Wednesday, August 09, 2006

Food = Love, in My Books


Growing up, my parents had to work hard to make ends meet. It was a luxury for them to take us out for dinner, so these were reserved for holidays and special occasions. However, since Dad was a chef, it was his act of love to cook our favourite Chinese dishes for us whenever he could, and watch us devour them in delight. When we would receive rare and tasty festive foods for the holidays, my parents always made sure to let us eat first and enjoy more than our share, before they indulged in even the smallest bite. During dinner, Mom and Dad would also put the best portions of the entrees into our bowls for us to have. When it came to food, my parents spared no expense for their children, and I sincerely think that this was simply the best way that they knew how to express their love for us.


It continues even today. When my parents visited relatives in the U.S., they brought back with them eight meat-filled glutinous rice wrap dumplings made by my aunt. As a gesture of affection, Mom and Dad gave away their share of these treats so that each of their children could have 2 dumplings to enjoy. To the outside world, this might seem like an insignificant act. However, I know better. My parents haven't had my aunt's dumplings for a long time either, and this traditional fare is among my dad's favourite foods. The act of sacrificing their delicacies for us was but another example of how my parents continue to demonstrate their love to us - they feed us.


Call me dense, but it wasn't until tonight that I put two and two together, realizing that this is how *I* show love, and also how I want to be shown love. In Gary Chapman's book The Five Love Languages, he explores the idea that most people speak predominantly in one or two of these five ways: words of affirmation, quality time, gifts, acts of service, or physical touch. Neither Hubbs nor I had figured that "gifts" was one of my languages, but in retrospect now, I think it is, at least in the form of food.

When I go out for dinner without Hubbs, I always bring him back something to eat, whether it's dessert or a sub. When I go shopping without him, he has been known to get Cookies by George. When I grocery shop, I make sure to pick up a little "surprise" that isn't on our shopping list. When I make something tasty and there are leftovers, I usually let Hubbs take it to work because I know how much he enjoyed the stuff the first time. Even when we go out for dinner together, I try to leave the "best pieces" for Hubbs, or offer him a choice portion of my entree.

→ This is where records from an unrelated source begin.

(** Reads an attribute of the repository behind the handle [h]. *)
Definition repo_attr {A} (h : string) (f : Repo → A) : M World A :=
  λ w, match repos w !! h with
       | Some r => (Ok (f r), w)
       | None => (Raise (InvalidGitRepositoryError h), w)
       end.

(** [git.Repo(path)]: the handle is the path, trailing slashes dropped. *)
Definition Repo_open (path : string) : M World string :=
  w ← get;
  match repos w !! FS.norm path with
  | Some _ => mret (FS.norm path)
  | None =>
      if FS.exists_ (fs w) path then raise (InvalidGitRepositoryError path)
      else raise (NoSuchPathError path)
  end.

(** [git.Repo.init(path)]: creates the directory when it is missing and the
    metadata when the directory is not a repository yet; an existing
    repository is left as it is.  The metadata is kept in [repos], apart from
    the filesystem.  [git init] fails on a path that is not a directory, and
    in a directory the process may not use; which error it reports there is
    not relied upon below. *)
Definition Repo_init (env : Env) (path : string) : M World string :=
  w ← get;
  (if FS.exists_ (fs w) path then mret () else fs_step (λ fs, FS.makedirs fs path));;
  w ← get;
  if negb (FS.isdir (fs w) path)
  then raise (GitCommandError ("fatal: cannot mkdir " +:+ path +:+ ": File exists"))
  else if negb (FS.accessible (fs w) path)
  then raise (GitCommandError (Path.join path ".git" +:+ ": Permission denied"))
  else
    match repos w !! FS.norm path with
    | Some _ => mret (FS.norm path)
    | None =>
        modify (λ w, set_repos (<[FS.norm path := Git.fresh env]> (repos w)) w);;
        mret (FS.norm path)
    end.

(** [requests.get(url)] *)
Definition requests_get (env : Env) (u : string) : M World (nat * string) :=
  match http_get env u with
  | inr response => mret response
  | inl e => raise e
  end.

(** The iteration order of a set is the environment's. *)
Definition set_before (env : Env) : relation string :=
  λ a b, set_order env a ≤ set_order env b.

#[global] Instance set_before_dec env : RelDecision (set_before env).
Proof. intros a b. unfold set_before. apply _. Defined.

(** [list(s)] for a set [s] given by its elements *)
Definition list_of_set (env : Env) (s : list string) : list string :=
  merge_sort (set_before env) s.

(** [s.add(x)] *)
Definition set_add (x : string) (s : list string) : list string :=
  if bool_decide (x ∈ s) then s else s ++ [x].

(** [x in l] for a list of strings *)
Definition py_in (x : string) (l : list string) : bool := bool_decide (x ∈ l).

(** [name in refs] for the list [remote.refs] of the remote [remote]: the
    library's list carries the prefix [remote/], "allowing you to omit the
    remote path portion", and a lookup by name compares the prefix followed by
    the name with the names of the references. *)
Definition prefixed_in (remote name : string) (ref_names : list string) : bool :=
  py_in (remote +:+ "/" +:+ name) ref_names.

(** ** The program

    *** Built-in ignore templates *)

Definition template_python : string := "
# Byte-compiled / optimized / DLL files
__pycache__/
*.py[cod]
*$py.class

# Virtual environment
venv/
env/
*.egg-info/
.Python
pip-log.txt
pip-delete-this-directory.txt

# IDE settings
.vscode/
.idea/
*.swp
".

Definition template_node : string := "
# Node.js dependencies
node_modules/
npm-debug.log
yarn-error.log
".

Definition template_rust : string := "
# Rust specific
/target/
**/*.rs.bk
Cargo.lock
".

Definition template_general : string := "
# Logs
logs
*.log
npm-debug.log*
yarn-debug.log*
yarn-error.log*

# OS files
.DS_Store
Thumbs.db
".

(** [GITIGNORE_TEMPLATES] *)
Definition GITIGNORE_TEMPLATES : gmap string string :=
  {[ "python" := template_python; "node" := template_node;
     "rust" := template_rust; "general" := template_general ]}.

Section GitOperations.

Variable env : Env.

(** *** [init_local_repo] *)

Definition origin_url_for (github_username repo_path : string) : string :=
  "https://github.com/" +:+ github_username +:+ "/" +:+ Path.basename repo_path +:+ ".git".
(** * Excel AI Assistant: batch engine, transformation client, tabular store

    A shallow embedding of

    - [app/services/api_manager.py] and [app/services/ollama_api_manager.py]
      (the rate-limited transformation client over two backends),
    - [app/services/data_manager.py] (range read and range write of the
      in-memory table),
    - [app/ui/components/batch_processor.py] (the batch engine),

    followed by the properties of the design document that concern them.

    Conventions.  A Python [int] is a [Z] (counters that only count up from
    zero are [nat]); a Python [float] holding a wall-clock time or a
    temperature is a rational [Q]; [str] is [string]; an insertion-ordered
    [dict] that is iterated is an association list; the cell store of the
    data frame is a finite map from (row, column label) to values.
    Library calls that leave the process (clock, HTTP, OpenAI SDK, file
    system) are read from an explicit record of inputs per call, so every
    function below is a total, executable function of its arguments. *)

From Stdlib Require Import ZArith QArith Lqa Lia List String Ascii Bool.
From Stdlib Require Import DecimalString.
From stdpp Require Import base option list strings gmap.

Open Scope Z_scope.

(** ** The fragment of the Python runtime the code relies on *)

Module Py.

(** Values that can sit in a table cell or in a context mapping.  Floats
    and dates are left out; [PDict] is a mapping from strings to strings,
    the shape [get_range] builds for the column headers. *)
Inductive pyval : Type :=
| PNone
| PBool (b : bool)
| PInt (z : Z)
| PStr (s : string)
| PDict (d : list (string * string)).

(** An insertion-ordered [dict] with string keys. *)
Definition dict : Type := list (string * pyval).

(** [d[k] = v]: an existing key keeps its position and takes the new
    value, a new key goes to the end. *)
Fixpoint dict_set {V : Type} (k : string) (v : V) (d : list (string * V))
  : list (string * V) :=
  match d with
  | [] => [(k, v)]
  | (k', v') :: d' =>
      if String.eqb k' k then (k', v) :: d' else (k', v') :: dict_set k v d'
  end.

(** [d.get(k)], with [None] for a missing key. *)
Fixpoint dict_get {V : Type} (k : string) (d : list (string * V)) : option V :=
  match d with
  | [] => None
  | (k', v') :: d' => if String.eqb k' k then Some v' else dict_get k d'
  end.

(** [x in xs] for a list of strings. *)
Definition in_list (x : string) (xs : list string) : bool :=
  existsb (String.eqb x) xs.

Chapman explains that most people express love in the language that they most wish to receive love. In my case, I guess I am demonstrating by my actions that I want my Hubbs to do what my parents have done from Day 1 - gift me with food to express love (little wonder that our entire family is weight-challenged!). This brings new insight into why I have gotten upset when he eats all the good stuff in the fridge or in the cupboards, leaving me nary a crumb. It also explains why, when he comes home empty-handed after an evening of fancy dinners without me, I feel a twinge of disappointment and hurt inside.

Now that we've figured out that this is one of my "love languages," I think that we'll be more effective in appreciating and conveying our love to each other in tangible ways that match with our individual definitions of love. I'll also be getting a few more treats (hopefully healthy tasty ones) and, well, so will he.

Can you guess what his predominant love language is? ;)




10 comments:

Vanilla Con said...

M & D had told me that they have tried the rice while in San Fran so they didn't require any...but now thinking about it...would they actually LIE to me about that?!? :)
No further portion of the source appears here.